The movie "Rain Man," with Dustin Hoffman and Tom Cruise, provides a good insight into autism in those days. Hoffman's character has been institutionalized for most of his life, despite his verbal and intellectual abilities. Leaving the institution is a frightening experience; he requires full-timecare from his brother in order to successfully navigate the outside world.
Enter Dr. Bernard Rimland. A psychologist with an autistic son, he debunked the "refrigerator mother" theory and created an organization called The Autism Society. The Autism Society began its first nationwide awareness program in the early 1970s. It was adopted by Congress in 1984. The iconic autism awareness ribbon was designed in 1999.
Autism Speaks and Autism Awareness
In 2005, Autism Speaks was founded.Created and funded by the extremely wealthy and influential Bob and Suzanne Wright (who have a grandson with autism), the organization quickly became the major autism-related non-profit in the world. With their strong connections, the Wrights were able to create very high profile autism awareness programs, including:
- World Autism Awareness Day (April 2), adopted by the United Nations in 2007
- Light It Up Blue, an international effort to light iconic buildings in blue to raise awareness of autism
Autism Speaks sells blue T-shirts, provides resources to groups interested in fundraising or running autism-related programs, and also promotes fundraising marches and events during the month of April. Institutions ranging from museums and zoos to libraries, schools, and even businesses run special events during that period.
Events That Take Place During Autism Awareness Month
Autism Awareness Month kicks off on April 2 (to avoid April Fool's Day) with World Autism Awareness Day. On that day, you can expect to see an awful lot of blue. People in blue T-shirts, homes with blue lights, and personal profiles with a blue puzzle piece will be everywhere. There will also be media coverage of autism, special stories about autistic people, and promotion of merchandise featuring the autism puzzle piece icon.
Look for buildings lit with the blue light. In the past, some iconic buildings that have been lit up blue include the Empire State Building in New York City, the Sydney Opera House in Australia, and the CN Building in Toronto.

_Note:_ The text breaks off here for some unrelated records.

Lemma kalshi_quotes_backed (seriesTicker : string) (q : Quote.t) :
  In q (Kalshi.fetchKalshiData fetch seriesTicker) ->
  exists (items : list value) (market : value),
    series_markets (fetch (Kalshi.markets_url seriesTicker)) items
    /\ In market items /\ backed_by_contract q market.
Proof.
  unfold Kalshi.fetchKalshiData, JSON_parse_or_throw.
  destruct (fetch _) as [| ok body] eqn:Hfetch; cbn [try_catch]; [intros [] |].
  destruct ok; cbn [negb try_catch]; [| intros []].
  destruct (JSON_parse (VStr body)) as [data |] eqn:Hparse; cbn [bind try_catch]; [| intros []].
  destruct (get data "markets") as [markets | e] eqn:Hmarkets; cbn [bind try_catch];
    [| intros []].
  destruct (truthy markets); cbn [negb orb].
  - destruct (length_of markets) as [len | e]; cbn [bind try_catch]; [| intros []].
    destruct (is_zero len); cbn [try_catch]; [intros [] |].
    destruct (for_of markets) as [items | e] eqn:Hitems; cbn [bind try_catch]; [| intros []].
    intros Hin. apply omap_try_catch_In in Hin as (market & Hin & E).
    exists items, market. split; [now exists body, data, markets |].
    split; [exact Hin |]. now apply kalshi_market_backed.
  - cbn [bind try_catch]. intros [].
Qed.

Lemma kalshi_quotes_of_markets (seriesTicker : string) (items : list value) :
  series_markets (fetch (Kalshi.markets_url seriesTicker)) items ->
  (length (Kalshi.fetchKalshiData fetch seriesTicker) <= length items)%nat.
Proof.
  intros (body & data & markets & Hfetch & Hparse & Hmarkets & Hitems).
  unfold Kalshi.fetchKalshiData, JSON_parse_or_throw.
  rewrite Hfetch, Hparse. cbn [negb bind]. rewrite Hmarkets. cbn [bind].
  destruct (truthy markets); cbn [negb orb].
  - destruct (length_of markets) as [len | e]; cbn [bind try_catch length]; [| lia].
    destruct (is_zero len); cbn [try_catch length]; [lia |].
    rewrite Hitems. cbn [bind try_catch]. apply length_omap_le.
  - cbn [bind try_catch length]. lia.
Qed.

End QuoteProvenance.

(** X9.  Every quote the by-slug adapter returns is backed by a market of
    the first event of the response: its name is the title of that
    market, a string that is not empty, and its odds are the conversion of
    the first price of the market.  The adapter returns no more quotes than
    the event has markets, and records no probability. *)
Theorem by_slug_quotes_come_from_markets :
  forall (P : Platform) (fetch : network) (slug : string),
    (forall q : Quote.t, In q (BySlug.fetchPolymarketData fetch slug) ->
       exists (items : list value) (market : value),
         first_event_markets (fetch (Polymarket.events_url slug)) items
         /\ In market items /\ backed_by_market q market
         /\ Quote.name q <> "" /\ Quote.probability q = None)
    /\ (forall items : list value,
          first_event_markets (fetch (Polymarket.events_url slug)) items ->
          (length (BySlug.fetchPolymarketData fetch slug) <= length items)%nat).
Proof.
  intros P fetch slug. split; [apply by_slug_quotes_backed |].
  intros items Hitems. rewrite (by_slug_quotes_of_markets fetch slug items Hitems).
  apply length_omap_le.
Qed.

Lemma by_slug_quotes_come_from_markets_witness :
  exists (items : list value) (market : value),
    first_event_markets
      (Response true (Sample.events [Sample.untitled; Sample.conclave])) items
    /\ In market items
    /\ backed_by_market (Quote.mk "Conclave" None "-150") market
    /\ "Conclave" <> "" /\ @None number = None.
Proof.
  apply (proj1 (by_slug_quotes_come_from_markets reference_platform
                  (Sample.always (Response true
                     (Sample.events [Sample.untitled; Sample.conclave])))
                  "oscars-2026-best-picture-winner")
               (Quote.mk "Conclave" None "-150")).
  vm_compute. now left.
Defined.

(** X10.  Every quote the Kalshi adapter returns is backed by a market of
    the response: its name is the title of that market, or the subtitle
    when the title is missing or empty, with the white space around it
    removed; the market has a price that is neither undefined nor null, and
    the odds of the quote are the conversion of that price.  The adapter
    returns no more quotes than the response has markets. *)
Theorem kalshi_quotes_come_from_markets :
  forall (P : Platform) (fetch : network) (seriesTicker : string),
    (forall q : Quote.t, In q (Kalshi.fetchKalshiData fetch seriesTicker) ->
       exists (items : list value) (market : value),
         series_markets (fetch (Kalshi.markets_url seriesTicker)) items
         /\ In market items /\ backed_by_contract q market)
    /\ (forall items : list value,
          series_markets (fetch (Kalshi.markets_url seriesTicker)) items ->
          (length (Kalshi.fetchKalshiData fetch seriesTicker) <= length items)%nat).
Proof.
  intros P fetch seriesTicker.
  split; [apply kalshi_quotes_backed | apply kalshi_quotes_of_markets].
Qed.

Lemma kalshi_quotes_come_from_markets_witness :
  exists (items : list value) (market : value),
    series_markets
      (Response true (Sample.series [Sample.contract " Conclave " 60])) items
    /\ In market items
    /\ backed_by_contract (Quote.mk "Conclave" None "-150") market.
Proof.
  apply (proj1 (kalshi_quotes_come_from_markets reference_platform
                  (Sample.always (Response true
                     (Sample.series [Sample.contract " Conclave " 60])))
                  "KXBAFTAFILM")
               (Quote.mk "Conclave" None "-150")).
  vm_compute. now left.
Defined.
Lemma samples_loop_trace l : forall s, trace (samples_loop w l s) = trace s.
Proof. induction l as [|d l IH]; intros s; simpl; [done|]. by rewrite IH. Qed.

Lemma emit_cache e s : layer_cache (emit e s) = layer_cache s.
Proof. reflexivity. Qed.

Lemma emit_trace e s : trace (emit e s) = trace s ++ [e].
Proof. reflexivity. Qed.

Lemma load_samples_cache s :
  layer_cache (_load_samples w s) = layer_cache (samples_loop w raw (emit LockAcquire s)).
Proof. unfold _load_samples. by rewrite !emit_cache. Qed.

Lemma load_samples_trace s :
  trace (_load_samples w s) =
  trace s ++ [LockAcquire; LockRelease; PrintInfo (length raw)].
Proof.
  unfold _load_samples. rewrite !emit_trace, samples_loop_trace, emit_trace.
  by rewrite <- !app_assoc.
Qed.

End SampleLoop.

Section Content.

Lemma content_set c k v :
  content (PyDict.set k v c) = PyDict.set k (untimed v) (content c).
Proof.
  unfold content. induction c as [|[k0 v0] r IH]; simpl; [done|].
  destruct (String.eqb k0 k); simpl; [done | f_equal; apply IH].
Qed.

Lemma content_nil c : content c = [] <-> c = [].
Proof. unfold content. by destruct c. Qed.

Lemma content_is_empty c1 c2 :
  content c1 = content c2 -> PyDict.is_empty c1 = PyDict.is_empty c2.
Proof. intros H. destruct c1, c2; done. Qed.

Lemma untimed_set_style d1 d2 st :
  untimed d1 = untimed d2 -> untimed (set_style d1 st) = untimed (set_style d2 st).
Proof. destruct d1, d2. unfold untimed, set_style; simpl. congruence. Qed.

Lemma untimed_name d1 d2 : untimed d1 = untimed d2 -> name d1 = name d2.
Proof. intros H. by apply (f_equal name) in H. Qed.

Lemma untimed_type d1 d2 : untimed d1 = untimed d2 -> type d1 = type d2.
Proof. intros H. by apply (f_equal type) in H. Qed.

Lemma untimed_count d1 d2 : untimed d1 = untimed d2 -> count d1 = count d2.
Proof. intros H. by apply (f_equal count) in H. Qed.

Variable w : world.

Lemma refresh_loop_content l : forall i s1 s2,
  content (layer_cache s1) = content (layer_cache s2) ->
  content (layer_cache (refresh_loop w i l s1)) =
  content (layer_cache (refresh_loop w i l s2)).
Proof.
  induction l as [|p l IH]; intros i s1 s2 H; simpl; [done|].
  pose proof (load_shp_untimed w p s1 s2) as Hu.
  pose proof (load_shp_cache w p s1) as Hc1.
  pose proof (load_shp_cache w p s2) as Hc2.
  destruct (load_shp w p s1) as [[d1|] t1], (load_shp w p s2) as [[d2|] t2];
    simpl in *; try done.
  - apply IH. simpl. apply (inj Some) in Hu.
    rewrite !content_set, Hc1, Hc2, H, (untimed_name _ _ Hu), (untimed_type _ _ Hu).
    by rewrite (untimed_set_style d1 d2 _ Hu).
  - apply IH. by rewrite Hc1, Hc2.
Qed.

Lemma samples_loop_content l : forall s1 s2,
  content (layer_cache s1) = content (layer_cache s2) ->
  content (layer_cache (samples_loop w l s1)) =
  content (layer_cache (samples_loop w l s2)).
Proof.
  induction l as [|d l IH]; intros s1 s2 H; simpl; [done|].
  apply IH. simpl. by rewrite !content_set, H.
Qed.
(** * serve.py: versioned-file selection and the watch/serve coordination

    A shallow embedding of [src/serve.py].  File names are strings over the
    code points 0..255 ([string] of [ascii]); on that range the Unicode
    category Nd, which Python's [\d] and [int] use, is exactly ['0'..'9'].
    What the operating system answers ([os.listdir], [os.path.exists],
    [os.path.getmtime]) is an explicit argument of every function that asks. *)

From Stdlib Require Import ZArith Lia Ascii String.
From stdpp Require Import base option list relations strings pretty.

Open Scope Z_scope.

(** ** Configuration (serve.py, lines 10-13) *)

Definition PORT : Z := 8000.
Definition FILE_PREFIX : string := "index".
Definition FILE_SUFFIX : string := ".html".
Definition CHECK_INTERVAL : Z := 5.

(** ** Python exceptions and results *)

Inductive exn : Type :=
| ValueError
| OSError
| TypeError
| KeyboardInterrupt
| SystemExit (code : Z).     (* sys.exit(code) *)

Inductive result (A : Type) : Type :=
| Ok (a : A)
| Raise (e : exn).
Arguments Ok {A} a.
Arguments Raise {A} e.

#[global] Instance exn_eq_dec : EqDecision exn.
Proof. solve_decision. Defined.
(** X10: completing against the mock provider echoes the last user
    message: when the content of the last message with the role ["user"] is a
    string, the final message holds one text block, ["echo: "] followed by
    that string, with the stop reason [stop], no error message, the model's
    identification and a usage of zeros. *)
Theorem mock_echo σ model before msg after c clock t_end :
  get msg "role" = VStr "user" →
  Forall (λ m, eq_str (get m "role") "user" = false) after →
  get msg "content" = VStr c →
  ∃ self' m,
    result json_loads builtin_str (init σ model)
      (timed clock (mock_events model (before ++ msg :: after))) t_end
    = (self', [], inr m)
    ∧ content m = [TextContent ("echo: " +:+ c)]
    ∧ stop_reason m = Stop ∧ error_message m = None
    ∧ api m = Model.api model
    ∧ Types.provider m = Model.provider model
    ∧ Types.model m = Model.model model
    ∧ store self' !! usage m = Some _zero_usage.
Proof.
  intros Hrole Hafter Hc.
  assert (eq_str (get msg "role") "user" = true) as Hu by by rewrite Hrole.
  destruct (mock_result σ model (before ++ msg :: after) clock t_end)
    as (self' & m & Hres & Hcontent & Hrest).
  exists self', m. split; [done|]. split; [|done].
  rewrite Hcontent. unfold mock_text.
  by rewrite (last_user_app before msg after Hu Hafter), user_nonempty, Hc.
Qed.

(** X11: without a user message, or when the content of the last user
    message is not a string, the mock provider answers
    ["(no user message)"], whatever the earlier user messages hold. *)
Theorem mock_no_user_message σ model messages clock t_end :
  Forall (λ m, eq_str (get m "role") "user" = false) messages
  ∨ (∃ before msg after,
       messages = before ++ msg :: after
       ∧ get msg "role" = VStr "user"
       ∧ Forall (λ m, eq_str (get m "role") "user" = false) after
       ∧ is_str (get msg "content") = false) →
  ∃ self' m,
    result json_loads builtin_str (init σ model)
      (timed clock (mock_events model messages)) t_end
    = (self', [], inr m)
    ∧ content m = [TextContent "(no user message)"]
    ∧ stop_reason m = Stop.
Proof.
  intros Hcase.
  destruct (mock_result σ model messages clock t_end)
    as (self' & m & Hres & Hcontent & Hstop & _).
  exists self', m. split; [done|]. split; [|done].
  rewrite Hcontent. unfold mock_text.
  destruct Hcase as [Hnone|(before & msg & after & -> & Hrole & Hafter & Hc)].
  - by rewrite last_user_none.
  - assert (eq_str (get msg "role") "user" = true) as Hu by by rewrite Hrole.
    rewrite (last_user_app before msg after Hu Hafter), user_nonempty by done.
    by destruct (get msg "content").
Qed.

During the month of April you'll find, among other things:
- special "sensory friendly" days at all kinds of venues, from movie theaters to amusement parks
- autism awareness events at schools, community centers, hospitals, and elsewhere
- fundraising marches and events across the United States and beyond
Why Doesn't Everyone Love Autism Awareness Month?
Because Autism Speaks has become such a large and ubiquitous organization, it essentially "owns" autism awareness month. Television specials, telethons, multimedia advertising, and other forms of outreach are all part of the event.
But Autism Speaks has had—and continues to have—a very questionable relationship with the autism community. Both autistic self-advocates and many groups of parents have had issues with their funding priorities, governance, and perspectives on the causes of autism. While some issues have gone away (such as the presentation of autism as an evil force stealing babies from their carriages), others are still of concern.
Just a few of the issues people have with Autism Speaks:
- For most of its existence, Autism Speaks had no autistic people on its board. From time to time very high functioning individuals have gotten involved, but at least one individual resigned after a short tenure.
- Autism Speaks, from its very inception, has been about "curing" what many autistic self-advocates (and quite a few parents) feel is a set of personal qualities rather than a "disease." Thus, instead of accepting children and adults with autism, Autism Speaks has been all about "fixing" them. Over time, many programs have emerged that are more supportive of people living with autism—but bad feelings have remained.
- The Wright's daughter, Katie, was convinced her son's autism resulted from vaccinations. Thus, despite numerous large, well-documented studies to the contrary, Autism Speaks put quite a bit of research money into yet more digging into vaccines as a cause of autism. This focus has nearly disappeared at this point, but it is still a sore point.
- The vast majority of the many resources created by Autism Speaks are intended, not for people with autism, but for their parents and families.
For many families, particularly those who benefit from or support programs at Autism Speaks, Autism Awareness Month is a very important observance. For those with a different "neurodiverse" perspective, however, Autism Acceptance may be a better choice.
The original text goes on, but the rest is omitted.